Ask HN: Retracting an offer for Co-Foundership - thatgoose
Hey guys, I could really use your advice. I worked with this guy for about six or eight months at my day job. Great guy, not a lot of experience coding but produced some solid work. We worked as a great team and I really liked his thinking.<p>I asked him if he wanted to join my startup and after a few weeks of great energy discussing it, he told me he&#x27;d like to be CTO. I really enjoyed working with him so I said we could see how it goes but if all goes well I would be happy to let him join me as a co-founder.<p>Shortly after this my dad got sick and I had to fly home to help my mom, he passed away but it took a month longer than anyone had expected. When I got back I thanked him for his patience and told him I&#x27;d thought everything and was willing to offer him 40%, with vested shares. We agreed to do up the contracts and things just started to get ugly.<p>I met his dad who offered to help us connect us to his network and began to notice some red flags. His dad dad had run a small business for years and was a pretty average small business man. He had invested in a startup his brother&#x27;s company early and ruthlessly cut his brother out of it- and then hired a CEO that is super lazy and running the place into the ground just to make a dime. He truly believes that all businesses are this ruthless.<p>His dad sees dollar signs and short term profits. All they talk about is getting rich and they seem to have a really jaded, get rich quick attitude.<p>I just see a lot of red flags approaching, he talks more about his retirement than he does building the business. He&#x27;s also thought of two other business ideas in the last two weeks.<p>I&#x27;d like to retract my offer. I&#x27;m not going to use any of his code or ideas. Other than an injured relationship what can I expect? Has anyone done this?
======
rick_perez
This happened to me with two different friends and two different startups.

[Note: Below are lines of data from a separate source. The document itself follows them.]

(** * shvar: the shell-variable file store of the ifcfg-rh settings plugin

    A shallow embedding of [src/settings/plugins/ifcfg-rh/shvar.c] and the
    properties of its escape codec, its line records, its document
    operations and its write-back.

    Conventions.
    - A C string is the list of its bytes, each an integer in [1, 255]; the
      terminating NUL is not part of the list.  Reading past the end of the
      list reads the terminator, byte 0.
    - [char] is a byte whose value as an integer depends on the ABI: the
      development is parametric in [char_signed].
    - Buffers are lists; allocation sizes are not part of the model. *)

From Stdlib Require Import ZArith List Bool Lia Ascii String.
Import ListNotations.
Local Open Scope Z_scope.

(** ** Bytes and C strings *)

Definition is_cstr (s : list Z) : Prop := Forall (fun b => 0 < b < 256) s.

Definition is_cstrb (s : list Z) : bool :=
  forallb (fun b => (0 <? b) && (b <? 256)) s.

(** The bytes of a literal, to write examples. *)
Fixpoint bytes (s : string) : list Z :=
  match s with
  | EmptyString => []
  | String a s' => Z.of_N (N_of_ascii a) :: bytes s'
  end.

(** What a [char *] sees of a buffer: the bytes before the first NUL. *)
Fixpoint cstr_of (buf : list Z) : list Z :=
  match buf with
  | [] => []
  | b :: buf' => if b =? 0 then [] else b :: cstr_of buf'
  end.

(** [NM_IN_SET (ch, ...)]: equality with one of the listed values. *)
Definition NM_IN_SET (ch : Z) (set : list Z) : bool := existsb (Z.eqb ch) set.

(** [nm_streq]: equality of the contents of two strings. *)
Fixpoint nm_streq (a b : list Z) : bool :=
  match a, b with
  | [], [] => true
  | x :: a', y :: b' => (x =? y) && nm_streq a' b'
  | _, _ => false
  end.

(** GLib's ASCII classification, on the byte read as [guchar].  In GLib's
    table the white space is the space, the tab, the newline, the form feed
    and the carriage return; the vertical tab (0x0B) is a control byte and
    no white space. *)
Definition g_ascii_isspace (c : Z) : bool :=
  NM_IN_SET c [32; 9; 10; 12; 13].

Definition g_ascii_isdigit (c : Z) : bool := (48 <=? c) && (c <=? 57).

Definition g_ascii_isalpha (c : Z) : bool :=
  ((65 <=? c) && (c <=? 90)) || ((97 <=? c) && (c <=? 122)).

Definition g_ascii_isalnum (c : Z) : bool :=
  g_ascii_isalpha c || g_ascii_isdigit c.

Definition g_ascii_isxdigit (c : Z) : bool :=
  g_ascii_isdigit c || ((65 <=? c) && (c <=? 70)) || ((97 <=? c) && (c <=? 102)).

(** ** The escape codec *)

Definition _char_req_escape (ch : Z) : bool := NM_IN_SET ch [34; 92; 36; 96].

Definition _char_req_escape_old (ch : Z) : bool :=
  NM_IN_SET ch [34; 92; 39; 36; 96; 126].

Definition _char_req_quotes (ch : Z) : bool :=
  NM_IN_SET ch [32; 39; 126; 9; 124; 38; 59; 40; 41; 60; 62].

Section Encoder.

(** Whether plain [char] is signed on the target ABI. *)
Variable char_signed : bool.

(** The value of a byte read through a [const char *] and promoted to
    [int]. *)
Definition char_val (b : Z) : Z :=
  if char_signed && (128 <=? b) then b - 256 else b.

(** One iteration of the byte loop of [_escape_ansic]. *)
Definition _escape_ansic_char (p : Z) : list Z :=
  if p =? 8 then [92; 98]
  else if p =? 12 then [92; 102]
  else if p =? 10 then [92; 110]
  else if p =? 13 then [92; 114]
  else if p =? 9 then [92; 116]
  else if p =? 11 then [92; 118]
  else if NM_IN_SET p [92; 34; 39] then [92; p]
  else if (char_val p <? 32) || (127 <=? char_val p) then
    [92;
     48 + Z.land (Z.shiftr (char_val p) 6) 7;
     48 + Z.land (Z.shiftr (char_val p) 3) 7;
     48 + Z.land (char_val p) 7]
  else [p].

Definition _escape_ansic (source : list Z) : list Z :=
  [36; 39] ++ flat_map _escape_ansic_char source ++ [39].

(** The first loop of [svEscape]: it counts the bytes to escape, notes
    whether quotes are needed, and leaves early for the ANSI-C form. *)
Inductive scan := NeedsAnsic | Scanned (mangle : nat) (requires_quotes : bool).

Fixpoint svEscape_scan (s : list Z) (mangle : nat) (requires_quotes : bool)
  : scan :=
  match s with
  | [] => Scanned mangle requires_quotes
  | c :: s' =>
      if _char_req_escape c then svEscape_scan s' (S mangle) requires_quotes
      else if _char_req_quotes c then svEscape_scan s' mangle true
      else if char_val c <? 32 then NeedsAnsic
      else svEscape_scan s' mangle requires_quotes
  end.

(** The second loop of [svEscape], between the two double quotes. *)
Definition svEscape_char (c : Z) : list Z :=
  if _char_req_escape c then [92; c] else [c].

Definition svEscape (s : list Z) : list Z :=
  match svEscape_scan s 0 false with
  | NeedsAnsic => _escape_ansic s
  | Scanned mangle requires_quotes =>
      if Nat.eqb mangle 0 && negb requires_quotes then s
      else [34] ++ flat_map svEscape_char s ++ [34]
  end.

(** A byte that sends [svEscape] to the ANSI-C form: the third test of
    its first loop. *)
Definition forces_ansic (c : Z) : bool :=
  negb (_char_req_escape c) && negb (_char_req_quotes c)
  && (char_val c <? 32).

End Encoder.

(** The classes of bytes and the ANSI-C form, in the words of the claims: a
    byte below the space as a [char], the tab apart (a control byte other
    than the tab or, where [char] is signed, a byte above 0x7F); a control
    byte other than the tab; a byte of one of the two character sets; a
    text that starts with a dollar and a single quote. *)
Definition ansic_byte (char_signed : bool) (c : Z) : Prop :=
  (c < 32 /\ c <> 9) \/ (char_signed = true /\ 128 <= c).

Definition control_byte (c : Z) : Prop := c < 32 /\ c <> 9.

Definition special_byte (c : Z) : Prop :=
  _char_req_escape c = true \/ _char_req_quotes c = true.

Definition ansic_form (text : list Z) : Prop :=
  exists body, text = 36 :: 39 :: body.

(** ** The decoder *)

Definition _looks_like_old_svescaped_loop :=
  fix loop (l : list Z) : bool :=
    match l with
    | [] => false
    | c :: l1 =>
        if negb (_char_req_escape_old c) then loop l1
        else if c =? 34 then
          match l1 with [] => true | _ => false end
        else if c =? 92 then
          match l1 with
          | [] => false
          | d :: l2 => if _char_req_escape_old d then loop l2 else false
          end
        else false
    end.

Definition _looks_like_old_svescaped (value : list Z) : bool :=
  match value with
  | c :: l => if c =? 34 then _looks_like_old_svescaped_loop l else false
  | [] => false
  end.

Definition _ch_octal_is (ch : Z) : bool := (48 <=? ch) && (ch <? 56).

Definition _ch_octal_get (ch : Z) : Z := ch - 48.

Definition _ch_hex_is (ch : Z) : bool := g_ascii_isxdigit ch.

Definition _ch_hex_get (ch : Z) : Z :=
  if ch <=? 57 then ch - 48 else Z.land ch 79 - 65 + 10.

(** GLib's [g_string_append_unichar]: the UTF-8 form of a [gunichar]
    (a 32-bit value), in one to six bytes. *)
Definition utf8_tail (wc : Z) (k : Z) : Z :=
  Z.lor (Z.land (Z.shiftr wc (6 * k)) 63) 128.

Definition g_unichar_to_utf8 (v : Z) : list Z :=
  let wc := v mod 2 ^ 32 in
  if wc <? 128 then [wc]
  else if wc <? 2048 then
    [Z.lor (Z.shiftr wc 6) 192; utf8_tail wc 0]
  else if wc <? 65536 then
    [Z.lor (Z.shiftr wc 12) 224; utf8_tail wc 1; utf8_tail wc 0]
  else if wc <? 2097152 then
    [Z.lor (Z.shiftr wc 18) 240; utf8_tail wc 2; utf8_tail wc 1; utf8_tail wc 0]
  else if wc <? 67108864 then
    [Z.lor (Z.shiftr wc 24) 248; utf8_tail wc 3; utf8_tail wc 2; utf8_tail wc 1;
     utf8_tail wc 0]
  else
    [(Z.lor (Z.shiftr wc 30) 252) mod 256; utf8_tail wc 4; utf8_tail wc 3;
     utf8_tail wc 2; utf8_tail wc 1; utf8_tail wc 0].

(** The scan after an unquoted space or semicolon: the byte at which the
    [while] over spaces and at most one semicolon stops (0 at the end). *)
Fixpoint svUnescape_trailing (has_semicolon : bool) (l : list Z) : Z :=
  match l with
  | [] => 0
  | c :: l' =>
      if g_ascii_isspace c then svUnescape_trailing has_semicolon l'
      else if negb has_semicolon && (c =? 59) then svUnescape_trailing true l'
      else c
  end.

(** The simple escapes of the ANSI-C form ([switch (value[i])]). *)
Definition ansic_simple (c : Z) : option Z :=
  if c =? 97 then Some 7          (* a *)
  else if c =? 98 then Some 8     (* b *)
  else if c =? 101 then Some 27   (* e *)
  else if c =? 69 then Some 27    (* E *)
  else if c =? 102 then Some 12   (* f *)
  else if c =? 110 then Some 10   (* n *)
  else if c =? 114 then Some 13   (* r *)
  else if c =? 116 then Some 9    (* t *)
  else if c =? 118 then Some 11   (* v *)
  else if c =? 63 then Some 63    (* ? *)
  else if c =? 34 then Some 34
  else if c =? 92 then Some 92
  else if c =? 39 then Some 39
  else None.

(** What the decoder needs of the encoding of one byte in the ANSI-C
    form. *)
Definition ansic_char_decodes (p : Z) (enc : list Z) : bool :=
  match enc with
  | [c] => (c =? p) && negb (c =? 39) && negb (c =? 92)
  | [b; e] =>
      (b =? 92)
      && match ansic_simple e with Some ch => ch =? p | None => false end
  | [b; d1; d2; d3] =>
      (b =? 92)
      && match ansic_simple d1 with Some _ => false | None => true end
      && _ch_octal_is d1 && _ch_octal_is d2 && _ch_octal_is d3
      && (((_ch_octal_get d1 * 8 + _ch_octal_get d2) * 8 + _ch_octal_get d3)
            mod 256 =? p)
  | _ => false
  end.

Many people love the idea of a startup: getting rich, being a tech rock star,
and retiring early. Most aren't willing to do what it actually takes to
succeed: unpleasant work, long hours, and sometimes little pay off for a long
time.

One of my co-founders thought that 'writing something off' meant we could
spend money on whatever we wanted and the government would pay for it.

Another friend had me meet with his lawyer and wanted me to sign an agreement
where anything I worked on outside of our business together was property of
the business (I had 2 other successful companies already running and he knew
it) but all of his current work was solely owned by him.

Before I had a chance to tell him 'fuck no', he flaked out and got a job.
Since then, he's onto his 3rd startup job and I've been running my successful
companies.

Luckily, both startups were in such early phases, I was able to get out early.

I learned the hard lesson that your co-worker or friend doesn't necessarily
make a good co-founder. A very small percentage of people will be disciplined
enough to see a company from start to success. There are also different stages
of a company. In the beginning with no real roles defined, a person might be
great. When you become an actual company with products, meetings, deadlines,
and customers. That same person might not work out.

Choose your co-founder wisely or you will go through lots of pain and
suffering. Don't partner with an 'ideas' person unless they are investing
money or giving you important contacts into an industry. If not, it will be
difficult to put them into a position later when the company gets to the next
stage.

------
wmf
1\. Get a lawyer.

2\. Get a lawyer.

3\. Get a lawyer.

4\. Your lawyer will probably tell you how to buy him out safely. Also learn
about shotgun clauses to prevent this in the future.